All life forms have one essential purpose: survival. This is even more important than reproduction. After all, babies and grannies are alive but don't reproduce. To be alive is more than passing genes along. To be alive is to want to remain alive. This is an essential difference between living creatures and other forms of material organization, such as stars or rocks.

These forms simply exist, passively allowing the unfolding of the physical processes that define their interactions with themselves and their surroundings. For rocks, it's a give and take with erosion; for stars, they withstand their gravitational imploding while there is enough fuel in their cores. There is no energy architecture, no planning to prolong what is inevitable.

The essential difference between the living and the non-living is the urge for preservation. Life is a form of material organization that strives to perpetuate itself.

The confusion with respect to the purpose of life shows up when we consider the amazing diversity of life forms. Given such richness and creativity, it's hard to accept that all of this is just the result of a purposeless accident, without any intention of creating ever-more-complex creatures. Things get worse when we learn that the history of life on Earth shows an increasing complexity.
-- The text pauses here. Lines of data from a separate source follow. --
(* ===== verification/Stp.v ===== *)
(** * Stp: self-trade prevention and market-maker protection (src/luv_stp.hpp)

    [stp_evaluate] decides what happens to two orders of one firm that would trade with
    each other.  [MarketMakerProtection] adds up a market maker's fills over a window
    and trips when a limit is passed.  [None] is signed overflow. *)

From S2P Require Import Prelude Risk.
From Stdlib Require Import ZArith Lia.
From stdpp Require Import base tactics numbers option list.
Open Scope Z_scope.

(** ** Self-trade prevention *)

Inductive StpMode := StpNone | kCancelNewest | kCancelOldest | kCancelBoth | kDecrementAndCancel.
#[global] Instance stp_mode_eq_dec : EqDecision StpMode.
Proof. solve_decision. Defined.

Record StpResolution := mkResolution {
  sr_self_trade_detected : bool;
  sr_cancel_incoming : bool;
  sr_cancel_resting : bool;
  sr_adjusted_incoming_qty : Z;
  sr_adjusted_resting_qty : Z
}.

Definition stp_evaluate (incoming_firm_id resting_firm_id : Z) (mode : StpMode) (incoming_qty resting_qty : Z) : option StpResolution :=
  if (incoming_firm_id =? 0) || (resting_firm_id =? 0) || negb (incoming_firm_id =? resting_firm_id) || bool_decide (mode = StpNone)
  then Some (mkResolution false false false incoming_qty resting_qty) else
  match mode with
  | kCancelNewest => Some (mkResolution true true false 0 resting_qty)
  | kCancelOldest => Some (mkResolution true false true incoming_qty 0)
  | kCancelBoth => Some (mkResolution true true true 0 0)
  | kDecrementAndCancel =>
      if incoming_qty =? resting_qty then Some (mkResolution true true true 0 0)
      else if resting_qty <? incoming_qty then left ← chk64 (incoming_qty - resting_qty); Some (mkResolution true false true left 0)
      else left ← chk64 (resting_qty - incoming_qty); Some (mkResolution true true false 0 left)
  | StpNone => Some (mkResolution true false false 0 0)
  end.

(** Two positive quantities of one firm under a mode other than [StpNone]. *)
Lemma stp_evaluate_same_firm firm mode incoming_qty resting_qty :
  firm ≠ 0 → mode ≠ StpNone → 0 < incoming_qty ≤ INT64_MAX → 0 < resting_qty ≤ INT64_MAX →
  stp_evaluate firm firm mode incoming_qty resting_qty = Some
    match mode with
    | kCancelNewest => mkResolution true true false 0 resting_qty
    | kCancelOldest => mkResolution true false true incoming_qty 0
    | kDecrementAndCancel =>
        let traded := incoming_qty `min` resting_qty in
        mkResolution true (incoming_qty <=? resting_qty) (resting_qty <=? incoming_qty) (incoming_qty - traded) (resting_qty - traded)
    | _ => mkResolution true true true 0 0
    end.
Proof.
  intros Hf Hm Hi Hr. unfold stp_evaluate. rewrite (proj2 (Z.eqb_neq firm 0)), Z.eqb_refl, bool_decide_eq_false_2 by done. cbn [orb negb]. destruct mode; try done. cbv zeta.
  destruct (Z.eqb_spec incoming_qty resting_qty) as [->|]; [by rewrite Z.leb_refl, Z.min_id, Z.sub_diag|]. destruct (Z.ltb_spec resting_qty incoming_qty).
  - rewrite chk64_ok, (proj2 (Z.leb_gt incoming_qty _)), (proj2 (Z.leb_le resting_qty _)), Z.min_r, Z.sub_diag by (unfold INT64_MIN, INT64_MAX in *; lia). done.
  - rewrite chk64_ok, (proj2 (Z.leb_gt resting_qty _)), (proj2 (Z.leb_le incoming_qty _)), Z.min_l, Z.sub_diag by (unfold INT64_MIN, INT64_MAX in *; lia). done.
Qed.

(** Orders of one firm never trade with each other under any mode but [StpNone]: at
    least one of two positive quantities is gone, an order is cancelled exactly when
    its quantity is gone, no quantity grows, and what is taken off one order in
    [kDecrementAndCancel] is taken off the other. *)
Theorem self_trade_prevented firm mode incoming_qty resting_qty :
  firm ≠ 0 → mode ≠ StpNone → 0 < incoming_qty ≤ INT64_MAX → 0 < resting_qty ≤ INT64_MAX →
  ∃ r, stp_evaluate firm firm mode incoming_qty resting_qty = Some r ∧ sr_self_trade_detected r = true ∧
    (sr_adjusted_incoming_qty r = 0 ∨ sr_adjusted_resting_qty r = 0) ∧
    (sr_cancel_incoming r = true ↔ sr_adjusted_incoming_qty r = 0) ∧ (sr_cancel_resting r = true ↔ sr_adjusted_resting_qty r = 0) ∧
    0 ≤ sr_adjusted_incoming_qty r ≤ incoming_qty ∧ 0 ≤ sr_adjusted_resting_qty r ≤ resting_qty ∧
    (mode = kDecrementAndCancel → incoming_qty - sr_adjusted_incoming_qty r = resting_qty - sr_adjusted_resting_qty r).
Proof.
  intros Hf Hm Hi Hr. eexists. split; [by apply stp_evaluate_same_firm|]. destruct mode; try done; cbv zeta; cbn [sr_self_trade_detected sr_cancel_incoming sr_cancel_resting sr_adjusted_incoming_qty sr_adjusted_resting_qty].
  all: rewrite ?Z.leb_le; intuition (lia || congruence).
Qed.

(** Orders of different firms, of no firm, or with the mode off are left alone. *)
Theorem strangers_untouched incoming_firm resting_firm mode incoming_qty resting_qty :
  incoming_firm = 0 ∨ resting_firm = 0 ∨ incoming_firm ≠ resting_firm ∨ mode = StpNone →
  stp_evaluate incoming_firm resting_firm mode incoming_qty resting_qty = Some (mkResolution false false false incoming_qty resting_qty).
Proof.
  intros H. unfold stp_evaluate. destruct (Z.eqb_spec incoming_firm 0), (Z.eqb_spec resting_firm 0), (Z.eqb_spec incoming_firm resting_firm); try done. cbn [orb negb].
  by rewrite bool_decide_eq_true_2 by naive_solver.
Qed.

(** ** Market-maker protection *)

Record MmpConfig := mkMmpConfig {
  window_ns : Z;
  max_traded_volume : Z;
  max_traded_notional : Z;
  max_delta_volume : Z
}.
Definition MmpConfig_init : MmpConfig := mkMmpConfig 500000000 10000 100000000 5000.

Record MarketMakerProtection := mkMmp {
  mp_config : MmpConfig;
  mp_tripped : bool;
  mp_trip_ts_ns : Z;
  mp_window_start_ts_ns : Z;
  mp_volume_in_window : Z;
  mp_notional_in_window : Z;
  mp_delta_in_window : Z
}.
Definition MarketMakerProtection_new (config : MmpConfig) : MarketMakerProtection := mkMmp config false 0 0 0 0 0.

Definition mmp_on_trade (m : MarketMakerProtection) (ts_ns side qty price : Z) : option (MarketMakerProtection * bool) :=
  if mp_tripped m then Some (m, false) else
  let m := if u64 (mp_window_start_ts_ns m + window_ns (mp_config m)) <? ts_ns
    then mkMmp (mp_config m) (mp_tripped m) (mp_trip_ts_ns m) ts_ns 0 0 0 else m in
  volume ← chk64 (mp_volume_in_window m + qty);
  traded ← chk64 (qty * price);
  notional ← chk64 (mp_notional_in_window m + traded);
  delta ← if side =? kBuy then chk64 (mp_delta_in_window m + qty) else chk64 (mp_delta_in_window m - qty);
  abs_delta ← if delta <? 0 then chk64 (- delta) else Some delta;
  if (max_traded_volume (mp_config m) <? volume) || (max_traded_notional (mp_config m) <? notional) || (max_delta_volume (mp_config m) <? abs_delta)
  then Some (mkMmp (mp_config m) true ts_ns (mp_window_start_ts_ns m) volume notional delta, false)
  else Some (mkMmp (mp_config m) false (mp_trip_ts_ns m) (mp_window_start_ts_ns m) volume notional delta, true).

Definition mmp_reset (m : MarketMakerProtection) : MarketMakerProtection := mkMmp (mp_config m) false 0 0 0 0 0.

(** *** What it promises

    The trades of the current window, and a trip when their totals pass a limit. *)

Record Fill := mkFill { fl_ts : Z; fl_side : Z; fl_qty : Z; fl_price : Z }.
Definition signed_qty (f : Fill) : Z := if fl_side f =? kBuy then fl_qty f else - fl_qty f.
Definition total (value : Fill → Z) (fills : list Fill) : Z := foldr (λ f z, value f + z) 0 fills.
Definition volume_of := total fl_qty.
Definition notional_of := total (λ f, fl_qty f * fl_price f).
Definition delta_of := total signed_qty.

Record Window := mkWindow { wd_start : Z; wd_fills : list Fill; wd_tripped : bool }.
Definition within (c : MmpConfig) (fills : list Fill) : bool :=
  (volume_of fills <=? max_traded_volume c) && (notional_of fills <=? max_traded_notional c) && (Z.abs (delta_of fills) <=? max_delta_volume c).

Definition spec_trade (c : MmpConfig) (w : Window) (f : Fill) : Window * bool :=
  if wd_tripped w then (w, false) else
  let '(start, fills) := if wd_start w + window_ns c <? fl_ts f then (fl_ts f, []) else (wd_start w, wd_fills w) in
  let fills := fills ++ [f] in
  (mkWindow start fills (negb (within c fills)), within c fills).

Fixpoint spec_trades (c : MmpConfig) (w : Window) (fills : list Fill) : Window * list bool :=
  match fills with
  | [] => (w, [])
  | f :: rest => let '(w, ok) := spec_trade c w f in let '(w, oks) := spec_trades c w rest in (w, ok :: oks)
  end.

Fixpoint mmp_on_trades (m : MarketMakerProtection) (fills : list Fill) : option (MarketMakerProtection * list bool) :=
  match fills with
  | [] => Some (m, [])
  | f :: rest => '(m, ok) ← mmp_on_trade m (fl_ts f) (fl_side f) (fl_qty f) (fl_price f); '(m, oks) ← mmp_on_trades m rest; Some (m, ok :: oks)
  end.

Lemma total_snoc value fills f : total value (fills ++ [f]) = total value fills + value f.
Proof. unfold total. rewrite foldr_app. cbn. induction fills as [|g fills IH]; cbn; lia. Qed.

(** Room for the sums: the absolute values of what the fills add. *)
Definition weight (f : Fill) : Z := Z.abs (fl_qty f) + Z.abs (fl_qty f * fl_price f).

Lemma total_le value fills : (∀ f, Z.abs (value f) ≤ weight f) → Z.abs (total value fills) ≤ total weight fills.
Proof. intros H. induction fills as [|f fills IH]; cbn; [lia|]. specialize (H f). unfold total in *. lia. Qed.

Lemma sums_bounded fills : total weight fills ≤ INT64_MAX →
  Z.abs (volume_of fills) ≤ INT64_MAX ∧ Z.abs (notional_of fills) ≤ INT64_MAX ∧ Z.abs (delta_of fills) ≤ INT64_MAX.
Proof.
  intros H. unfold volume_of, notional_of, delta_of. split_and!; (etransitivity; [apply total_le|done]); intros f; unfold weight, signed_qty; [lia|lia|case_cond; lia].
Qed.

Lemma weight_pos fills : 0 ≤ total weight fills.
Proof. induction fills as [|f fills IH]; cbn; [lia|]. unfold weight in *. unfold total in IH. lia. Qed.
Life has been around planet Earth for at least 3.5 billion years. During the first 2.5 billion years there were only unicellular bacteria. Only some 600 million years ago did diversity take off. After the Cambrian explosion, at about 550 million years ago, we see the multicellular complexity we associate with higher life forms. From there to here life took over the oceans, land and air with amazing speed and resilience.

No wonder so many people think that life has a purpose, that of increasing its complexity. Of course, the apex of this process would be us, intelligent humans.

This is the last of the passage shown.